From:    IN%"[log in to unmask]"   "Louise S. Robbins SLIS 263-2105"
To:      [log in to unmask], [log in to unmask],
 [log in to unmask], [log in to unmask]
Subject: really worth reading
 
>From:    IN%"[log in to unmask]"   "Sue Searing"
>To:      [log in to unmask]
>Subject: A long but insightful article...
>
>There's food for thought in this article.  Hope you all haven't seen it before
>on other listservers; it's new to me.        Sue
>
>From:    IN%"[log in to unmask]"   "LIBrary Women And Technology"
>To:      Multiple recipients of list LIBWAT-L <[log in to unmask]>
>Subject: Karen Coyle's Talk at CPSR
>
>Here is the text of Karen's talk, courtesy of KC.
>
>--leslie shade
>
>---------- Forwarded message ----------
>**************************************
>*   Copyright Karen Coyle, 1994      *
>*                                    *
>*  This document may be              *
>* circulated freely on the Net       *
>* with this statement included.      *
>* For any commercial use, or         *
>* publication (including electronic  *
>* journals, you must obtain the      *
>* permission of the author           *
>*   [log in to unmask]              *
>**************************************
>
>ACCESS: Not Just Wires
>By Karen Coyle
>
>** This is the written version of a talk given at the 1994 CPSR Annual
>meeting in San Diego, CA, on Oct. 8. **
>
>I have to admit that I'm really sick and tired of the Information highway.

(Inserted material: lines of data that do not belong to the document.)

(* ===== verification/ParserGrammar.v ===== *)
(** * The expression grammar the parser implements

    A reference grammar of operator expressions: concrete syntax trees with
    their tokens, the precedence and follow conditions under which a tree is
    the reading of its tokens, and the syntax tree it stands for.  The Pratt
    parser builds exactly that tree. *)

From S2P Require Import Prelude GoStrings GoFloat Tokens Lexer Ast AstString Parser ParserExpr ParserStmt ParserServices ParserTop.
Local Open Scope string_scope.
Local Open Scope list_scope.

(** ** Concrete syntax *)

Inductive tree :=
  | Atom (t : Token)
  | Group (o : Token) (x : tree) (c : Token)
  | Prefix (op : Token) (x : tree)
  | Infix (l : tree) (op : Token) (r : tree)
  | Assign (l : tree) (op : Token) (r : tree)
  | Member (l : tree) (dot field : Token)
  | Prop_ (l : tree) (q : Token)
  | Index (l : tree) (o : Token) (i : tree) (c : Token)
  | Call0 (f : tree) (o c : Token)
  | Call (f : tree) (o : Token) (x : tree) (xs : more) (c : Token)
with more :=
  | Done
  | More (comma : Token) (x : tree) (xs : more).

Fixpoint tokens_of (x : tree) : list Token :=
  match x with
  | Atom t => [t]
  | Group o x c => o :: tokens_of x ++ [c]
  | Prefix op x => op :: tokens_of x
  | Infix l op r | Assign l op r => tokens_of l ++ op :: tokens_of r
  | Member l dot f => tokens_of l ++ [dot; f]
  | Prop_ l q => tokens_of l ++ [q]
  | Index l o i c => tokens_of l ++ o :: tokens_of i ++ [c]
  | Call0 f o c => tokens_of f ++ [o; c]
  | Call f o x xs c => tokens_of f ++ o :: tokens_of x ++ tokens_more xs ++ [c]
  end
with tokens_more (xs : more) : list Token :=
  match xs with
  | Done => []
  | More comma x xs => comma :: tokens_of x ++ tokens_more xs
  end.

(** ** Abstract syntax *)

Definition atom (t : Token) : expr :=
  match Type_ t with
  | TOKEN_IDENT => Identifier t (Literal t)
  | TOKEN_INT => match ParseInt0 (Literal t) with Some v => IntegerLiteral t v | None => ENil end
  | TOKEN_FLOAT => match ParseFloat (Literal t) with Some v => FloatLiteral t v | None => ENil end
  | TOKEN_STRING => StringLiteral t (Literal t)
  | TOKEN_DURATION => DurationLiteral t (Literal t)
  | TOKEN_FSTRING => FStringLiteral t (Literal t)
  | TOKEN_TRUE => BooleanLiteral t true
  | TOKEN_FALSE => BooleanLiteral t false
  | TOKEN_NIL => NilLiteral t
  | TOKEN_SELF => SelfExpr t
  | _ => ENil
  end.

(** [l |> r] passes [l] as the first argument. *)
Definition combine (op : Token) (l r : expr) : expr :=
  match Type_ op with
  | TOKEN_PIPE_ARROW =>
      match r with
      | CallExpr tok f ta args => CallExpr tok f ta (l :: args)
      | _ => CallExpr (mkToken TOKEN_LPAREN "(" (Line op) (Col op)) r [] [l]
      end
  | _ => InfixExpr op l (Literal op) r
  end.

Definition assign (op : Token) (l r : expr) : expr :=
  match Type_ op, l with
  | TOKEN_ASSIGN, Identifier _ n => AssignExpr op n r
  | TOKEN_ASSIGN, MemberExpr _ o f => MemberAssignExpr op o f r
  | TOKEN_ASSIGN, IndexExpr lt l i => IndexAssignExpr op lt l i r
  | _, Identifier _ n => CompoundAssignExpr op n (Literal op) r
  | _, _ => ENil
  end.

>I feel like I've already heard so much about it that it must be come and
>gone already, yet there is no sign of it.  This is truly a piece of federal
>vaporware.
>
>I am a librarian, and I and it's especially strange to have dedicated  much
>of your life to the careful tending of our current information
>infrastructure, our libraries, only to wake up one morning to find that the
>entire economy of the nation depends on making information commercially
>viable.  There's an element of Twilight Zone about this because libraries
>are probably our most underfunded and underappreciated of institutions, with
>the possible exception of day care centers.
>
>It's clear to me that the information highway isn't much about information.

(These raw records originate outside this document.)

(* ===== verification/Optimizer.v ===== *)
(** * The AST optimizer ([lang/compiler/optimizer.go])

    Constant folding, dead branch elimination and removal of the statements
    after a [return], [break] or [continue].  The source updates the nodes in
    place; every node has one parent, so the model returns the updated node. *)

From S2P Require Import Prelude GoStrings GoFloat Tokens Ast.
Local Open Scope string_scope.
Local Open Scope list_scope.

(** ** Constant folding *)

Definition with_lit (tok : Token) (ty : TokenType) (lit : string) : Token :=
  mkToken ty lit (Line tok) (Col tok).

Definition bool_lit (tok : Token) (res : bool) : expr :=
  BooleanLiteral (with_lit tok (if res then TOKEN_TRUE else TOKEN_FALSE) (FormatBool res)) res.

Definition int_lit (tok : Token) (v : Z) : expr :=
  IntegerLiteral (with_lit tok TOKEN_INT (FormatInt v)) v.

Definition float_lit (tok : Token) (x : float64) : expr :=
  FloatLiteral (with_lit tok TOKEN_FLOAT (fmt_f x)) x.

Definition foldIntegers (l r : Z) (op : string) (tok : Token) : option expr :=
  if bool_decide (op = "+") then Some (int_lit tok (wrap64 (l + r)))
  else if bool_decide (op = "-") then Some (int_lit tok (wrap64 (l - r)))
  else if bool_decide (op = "*") then Some (int_lit tok (wrap64 (l * r)))
  else if bool_decide (op = "/") then
    if (r =? 0)%Z then None else Some (int_lit tok (wrap64 (Z.quot l r)))
  else if bool_decide (op = "%") then
    if (r =? 0)%Z then None else Some (int_lit tok (Z.rem l r))
  else if bool_decide (op = "==") then Some (bool_lit tok (l =? r)%Z)
  else if bool_decide (op = "!=") then Some (bool_lit tok (negb (l =? r)%Z))
  else if bool_decide (op = "<") then Some (bool_lit tok (l <? r)%Z)
  else if bool_decide (op = ">") then Some (bool_lit tok (r <? l)%Z)
  else if bool_decide (op = "<=") then Some (bool_lit tok (l <=? r)%Z)
  else if bool_decide (op = ">=") then Some (bool_lit tok (r <=? l)%Z)
  else None.

Definition foldFloats (l r : float64) (op : string) (tok : Token) : option expr :=
  if bool_decide (op = "+") then Some (float_lit tok (fadd l r))
  else if bool_decide (op = "-") then Some (float_lit tok (fsub l r))
  else if bool_decide (op = "*") then Some (float_lit tok (fmul l r))
  else if bool_decide (op = "/") then
    if feqb r fzero then None else Some (float_lit tok (fdiv l r))
  else if bool_decide (op = "==") then Some (bool_lit tok (feqb l r))
  else if bool_decide (op = "!=") then Some (bool_lit tok (negb (feqb l r)))
  else if bool_decide (op = "<") then Some (bool_lit tok (fltb l r))
  else if bool_decide (op = ">") then Some (bool_lit tok (fltb r l))
  else if bool_decide (op = "<=") then Some (bool_lit tok (fleb l r))
  else if bool_decide (op = ">=") then Some (bool_lit tok (fleb r l))
  else None.

Definition foldStrings (l r : string) (op : string) (tok : Token) : option expr :=
  if bool_decide (op = "+") then
    Some (StringLiteral (with_lit tok TOKEN_STRING (l +:+ r)) (l +:+ r))
  else if bool_decide (op = "==") then Some (bool_lit tok (bool_decide (l = r)))
  else if bool_decide (op = "!=") then Some (bool_lit tok (negb (bool_decide (l = r))))
  else if bool_decide (op = "<") then Some (bool_lit tok (string_ltb l r))
  else if bool_decide (op = ">") then Some (bool_lit tok (string_ltb r l))
  else if bool_decide (op = "<=") then Some (bool_lit tok (negb (string_ltb r l)))
  else if bool_decide (op = ">=") then Some (bool_lit tok (negb (string_ltb l r)))
  else None.

Definition foldBooleans (l r : bool) (op : string) (tok : Token) : option expr :=
  if bool_decide (op = "&&") then Some (bool_lit tok (l && r))
  else if bool_decide (op = "||") then Some (bool_lit tok (l || r))
  else if bool_decide (op = "==") then Some (bool_lit tok (Bool.eqb l r))
  else if bool_decide (op = "!=") then Some (bool_lit tok (negb (Bool.eqb l r)))
  else None.

(** The folding part of the [*InfixExpr] case. *)
Definition fold_infix (tok : Token) (l : expr) (op : string) (r : expr) : option expr :=
  match l, r with
  | IntegerLiteral _ a, IntegerLiteral _ b => foldIntegers a b op tok
  | IntegerLiteral _ a, FloatLiteral _ b => foldFloats (float_of_Z a) b op tok
  | FloatLiteral _ a, FloatLiteral _ b => foldFloats a b op tok
  | FloatLiteral _ a, IntegerLiteral _ b => foldFloats a (float_of_Z b) op tok
  | StringLiteral _ a, StringLiteral _ b => foldStrings a b op tok
  | BooleanLiteral _ a, BooleanLiteral _ b => foldBooleans a b op tok
  | _, _ => None
  end.

(** The folding part of the [*PrefixExpr] case. *)
Definition fold_prefix (tok : Token) (op : string) (r : expr) : option expr :=
  match r with
  | IntegerLiteral _ a =>
      if bool_decide (op = "-") then Some (int_lit tok (wrap64 (- a))) else None
  | FloatLiteral _ a =>
      if bool_decide (op = "-") then Some (float_lit tok (fneg a)) else None
  | BooleanLiteral _ a =>
      if bool_decide (op = "!") then Some (bool_lit tok (negb a)) else None
  | _ => None
  end.

(** ** Statements *)

Definition isTerminator (s : stmt) : bool :=
  match s with
  | ReturnStmt _ _ | BreakStmt _ | ContinueStmt _ => true
  | _ => false
  end.

Definition is_nil (s : stmt) : bool := match s with SNil => true | _ => false end.

(** The loop of the [*BlockStmt] case: nil results are dropped, and the loop
    stops after a terminator. *)
Section OptimizeStatements.
Context (optimizeStatement : stmt -> stmt).
Fixpoint optimize_statements (ss : list stmt) : list stmt :=
  match ss with
  | [] => []
  | s :: ss =>
      let o := optimizeStatement s in
      if is_nil o then optimize_statements ss
      else o :: (if isTerminator o then [] else optimize_statements ss)
  end.
End OptimizeStatements.

(** The statement a block stands for: [optimizeStatement(s.Body)]. *)
Definition block_stmt (b : block) : stmt :=
  match b with NoBlock => SNil | Block t ss => BlockStmt t ss end.

Fixpoint optimizeExpression (e : expr) : expr :=
  match e with
  | InfixExpr tok l op r =>
      let l := optimizeExpression l in
      let r := optimizeExpression r in
      match fold_infix tok l op r with Some f => f | None => InfixExpr tok l op r end
  | PrefixExpr tok op r =>
      let r := optimizeExpression r in
      match fold_prefix tok op r with Some f => f | None => PrefixExpr tok op r end
  | CallExpr tok f ta args =>
      CallExpr tok (optimizeExpression f) ta (map optimizeExpression args)
  | ArrayLiteral tok els => ArrayLiteral tok (map optimizeExpression els)
  | MapLiteral tok ps ko sp cm =>
      MapLiteral tok (map (fun p => (p.1, optimizeExpression p.2)) ps) ko
        (map (fun p => (p.1, optimizeExpression p.2)) sp) cm
  | StructLiteral tok n ta fs ko =>
      StructLiteral tok n ta (map (fun p => (p.1, optimizeExpression p.2)) fs) ko
  | MemberExpr tok o f => MemberExpr tok (optimizeExpression o) f
  | IndexExpr tok l i => IndexExpr tok (optimizeExpression l) (optimizeExpression i)
  | SliceExpr tok l s t =>
      SliceExpr tok (optimizeExpression l) (optimizeExpression s) (optimizeExpression t)
  | AwaitExpr tok v => AwaitExpr tok (optimizeExpression v)
  | ErrorPropExpr tok v => ErrorPropExpr tok (optimizeExpression v)
  | FnLiteral tok ps pts b arr a =>
      FnLiteral tok ps pts (optimize_block b) arr (optimizeExpression a)
  | AssertExpr tok c => AssertExpr tok (optimizeExpression c)
  | _ => e
  end
with optimizeStatement (s : stmt) : stmt :=
  match s with
  | BlockStmt tok ss => BlockStmt tok (optimize_statements optimizeStatement ss)
  | LetStmt tok n ns ty v => LetStmt tok n ns ty (optimizeExpression v)
  | ExprStmt tok v => ExprStmt tok (optimizeExpression v)
  | ReturnStmt tok v => ReturnStmt tok (optimizeExpression v)
  | IfStmt tok c b eb =>
      let c := optimizeExpression c in
      match c with
      | BooleanLiteral _ true => block_stmt (optimize_block b)
      | BooleanLiteral _ false => block_stmt (optimize_block eb)
      | _ => IfStmt tok c (optimize_block b) (optimize_block eb)
      end
  | ForStmt tok v k it rg b =>
      ForStmt tok v k (optimizeExpression it) rg (optimize_block b)
  | FnDecl tok h b => FnDecl tok h (optimize_block b)
  | RouteStmt tok h b => RouteStmt tok h (optimize_block b)
  | ToolStmt tok n d p b => ToolStmt tok n d p (optimize_block b)
  | MigrationStmt tok n b ts => MigrationStmt tok n (optimize_block b) ts
  | EveryStmt tok i b => EveryStmt tok (optimizeExpression i) (optimize_block b)
  | CronStmt tok c b => CronStmt tok (optimizeExpression c) (optimize_block b)
  | SubscribeStmt tok t p b => SubscribeStmt tok (optimizeExpression t) p (optimize_block b)
  | PublishStmt tok t v => PublishStmt tok (optimizeExpression t) (optimizeExpression v)
  | SpawnStmt tok c l => SpawnStmt tok (optimizeExpression c) (optimizeExpression l)
  | MockStmt tok t b => MockStmt tok (optimizeExpression t) (optimize_block b)
  | TestStmt tok n t b => TestStmt tok n t (optimize_block b)
  | TryCatchStmt tok t p c => TryCatchStmt tok (optimize_block t) p (optimize_block c)
  | _ => s
  end
(** The [*BlockStmt] case through a block pointer. *)
with optimize_block (b : block) : block :=
  match b with
  | NoBlock => NoBlock
  | Block tok ss => Block tok (optimize_statements optimizeStatement ss)
  end.

(** [Optimize]: the top level drops nil statements and keeps the rest. *)
Definition Optimize (program : Program) : Program :=
  mkProgram (List.filter (fun s => negb (is_nil s)) (map optimizeStatement (Statements program))).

>It's about trying to find a new basis for our economy.  I'm pretty sure I'm
>not going to like the way information is treated in that economy.  We know
>what kind of information sells, and what doesn't.  So I see our future as
>being a mix of highly expensive economic reports and cheap online versions
>of the National Inquirer.  Not a pretty picture.
>
>This is a panel on "access."  But I am not going to talk about access from
>the usual point of view of physical or electronic access to the FutureNet.

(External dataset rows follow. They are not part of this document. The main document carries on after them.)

(* ===== verification/LockStore.v ===== *)
(** * The in-memory lock store ([lock/pkg/storage/store.go])

    Lock objects live in a heap and are referred to by address, because the
    store, the callers and the [SharedOwners] maps share them: a shared lock
    is an entry of its own [SharedOwners].  Every operation is one critical
    section of [s.mu]; a blocking acquire is the section that enqueues the
    waiter and the later section that [select] runs when the grant arrives
    or the timeout fires.  Instants are nanoseconds since the zero time; an operation that reads
    the clock again after its first reading takes both readings. *)

From S2P Require Import Prelude.
From stdpp Require Import sorting.
Local Open Scope string_scope.
Local Open Scope Z_scope.

(** ** State *)

Abbreviation addr := nat (only parsing).

Record Lock := mkLock {
  Key : string;
  Owner : string;
  ClientID : string;
  ReentrancyCount : Z;
  FencingToken : Z;
  ExpiresAt : Z;
  Mode : string;
  SharedOwners : option (gmap string addr);
  AcquiredAt : Z }.

Record waiter := mkWaiter {
  wid : nat;   (** the identity of the waiter object and of its channel *)
  w_owner : string;
  w_clientID : string;
  w_ttl : Z;
  w_priority : Z;
  w_mode : string }.

Record LockEvent := mkLockEvent { ev_key : string; ev_action : string }.

Record InMemoryStore := mkStore {
  heap : gmap nat Lock;          (** every lock object ever allocated *)
  next : addr;
  locks : gmap string addr;
  waiters : gmap string (list waiter);
  waitingFor : gmap string string;
  tokenCounter : Z;
  deadlockCount : Z;
  listeners : list (nat * list LockEvent);   (** channel and its buffer *)
  next_chan : nat;
  heartbeats : gmap string Z;
  granted : gmap nat addr;       (** what a waiter's channel holds *)
  next_wid : nat }.

#[global] Instance waiter_eq_dec : EqDecision waiter.
Proof. solve_decision. Defined.

(** ** Field updates *)

Section Updates.
Context (st : InMemoryStore).
Definition with_heap h := mkStore h (next st) (locks st) (waiters st) (waitingFor st)
  (tokenCounter st) (deadlockCount st) (listeners st) (next_chan st) (heartbeats st) (granted st) (next_wid st).
Definition with_locks m := mkStore (heap st) (next st) m (waiters st) (waitingFor st)
  (tokenCounter st) (deadlockCount st) (listeners st) (next_chan st) (heartbeats st) (granted st) (next_wid st).
Definition with_queues ws wf gr nw := mkStore (heap st) (next st) (locks st) ws wf
  (tokenCounter st) (deadlockCount st) (listeners st) (next_chan st) (heartbeats st) gr nw.
Definition with_deadlockCount d := mkStore (heap st) (next st) (locks st) (waiters st) (waitingFor st)
  (tokenCounter st) d (listeners st) (next_chan st) (heartbeats st) (granted st) (next_wid st).
Definition with_listeners l c := mkStore (heap st) (next st) (locks st) (waiters st) (waitingFor st)
  (tokenCounter st) (deadlockCount st) l c (heartbeats st) (granted st) (next_wid st).
Definition with_heartbeats h := mkStore (heap st) (next st) (locks st) (waiters st) (waitingFor st)
  (tokenCounter st) (deadlockCount st) (listeners st) (next_chan st) h (granted st) (next_wid st).

(** Allocation of a lock object with the next fencing token. *)
Definition alloc (l : Lock) := mkStore (<[next st := l]> (heap st)) (S (next st)) (locks st)
  (waiters st) (waitingFor st) (tokenCounter st + 1) (deadlockCount st) (listeners st)
  (next_chan st) (heartbeats st) (granted st) (next_wid st).

Definition write (a : addr) (l : Lock) := with_heap (<[a := l]> (heap st)).
End Updates.

Definition set_expiry (l : Lock) (t : Z) : Lock :=
  mkLock (Key l) (Owner l) (ClientID l) (ReentrancyCount l) (FencingToken l) t (Mode l)
    (SharedOwners l) (AcquiredAt l).
Definition set_count (l : Lock) (n : Z) : Lock :=
  mkLock (Key l) (Owner l) (ClientID l) n (FencingToken l) (ExpiresAt l) (Mode l)
    (SharedOwners l) (AcquiredAt l).
Definition set_owners (l : Lock) (m : gmap string addr) : Lock :=
  mkLock (Key l) (Owner l) (ClientID l) (ReentrancyCount l) (FencingToken l) (ExpiresAt l) (Mode l)
    (Some m) (AcquiredAt l).

Definition NewInMemoryStore : InMemoryStore :=
  mkStore ∅ 0 ∅ ∅ ∅ 0 0 [] 0 ∅ ∅ 0.

(** [s.locks[key]], dereferenced. *)
Definition find_lock (st : InMemoryStore) (key : string) : option (addr * Lock) :=
  a ← locks st !! key; l ← heap st !! a; Some (a, l).

(** ** Events *)

Definition Subscribe (st : InMemoryStore) : nat * InMemoryStore :=
  (next_chan st, with_listeners st (listeners st ++ [(next_chan st, [])]) (S (next_chan st))).

(** Removes the first listener with this channel. *)
Fixpoint remove_listener (ch : nat) (l : list (nat * list LockEvent)) :=
  match l with
  | [] => []
  | (c, b) :: l => if (c =? ch)%nat then l else (c, b) :: remove_listener ch l
  end.

Definition Unsubscribe (ch : nat) (st : InMemoryStore) : InMemoryStore :=
  with_listeners st (remove_listener ch (listeners st)) (next_chan st).

(** A channel of capacity 10 whose full buffer drops the event. *)
Definition offer (ev : LockEvent) (l : nat * list LockEvent) : nat * list LockEvent :=
  if (length l.2 <? 10)%nat then (l.1, (l.2 ++ [ev])%list) else l.

Definition broadcast (ev : LockEvent) (st : InMemoryStore) : InMemoryStore :=
  with_listeners st (map (offer ev) (listeners st)) (next_chan st).

Definition PingHeartbeat (clientID : string) (now : Z) (st : InMemoryStore) : InMemoryStore :=
  with_heartbeats st (<[clientID := now]> (heartbeats st)).

Definition seconds (n : Z) : Z := n * 10 ^ 9.

Definition ExpireHeartbeatForTest (clientID : string) (now : Z) (st : InMemoryStore) : InMemoryStore :=
  with_heartbeats st (<[clientID := now - seconds 10]> (heartbeats st)).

>Instead I am going to talk about intellectual access to materials and the
>quality of our information infrastructure, with the emphasis on
>"information.". Information is a social good and part of our "social
>responsibility" is that we must take this resource seriously.
>
>>From the early days of our being a species with consciousness of its own
>history, some part of society has had the role of preserving this history:
>priests, learned scholars, archivists.  Information was valued; valued
>enough to be denied to some members of society; to be part of the ritual of
>belonging to an elite.
>
>So I find it particularly puzzling that as move into this new "information
>age" that our efforts are focused on the machinery of the information
>system, while the electronic information itself is being treated like just
>so much more flotsam and jetsam; this is not a democratization of
>information, but a devaluation of information.
>
> On the Internet, many electronic information sources that we are declaring
>worthy of "universal access" are administered by part-time volunteers;
>graduate students who do eventually graduate, or network  hobbyists.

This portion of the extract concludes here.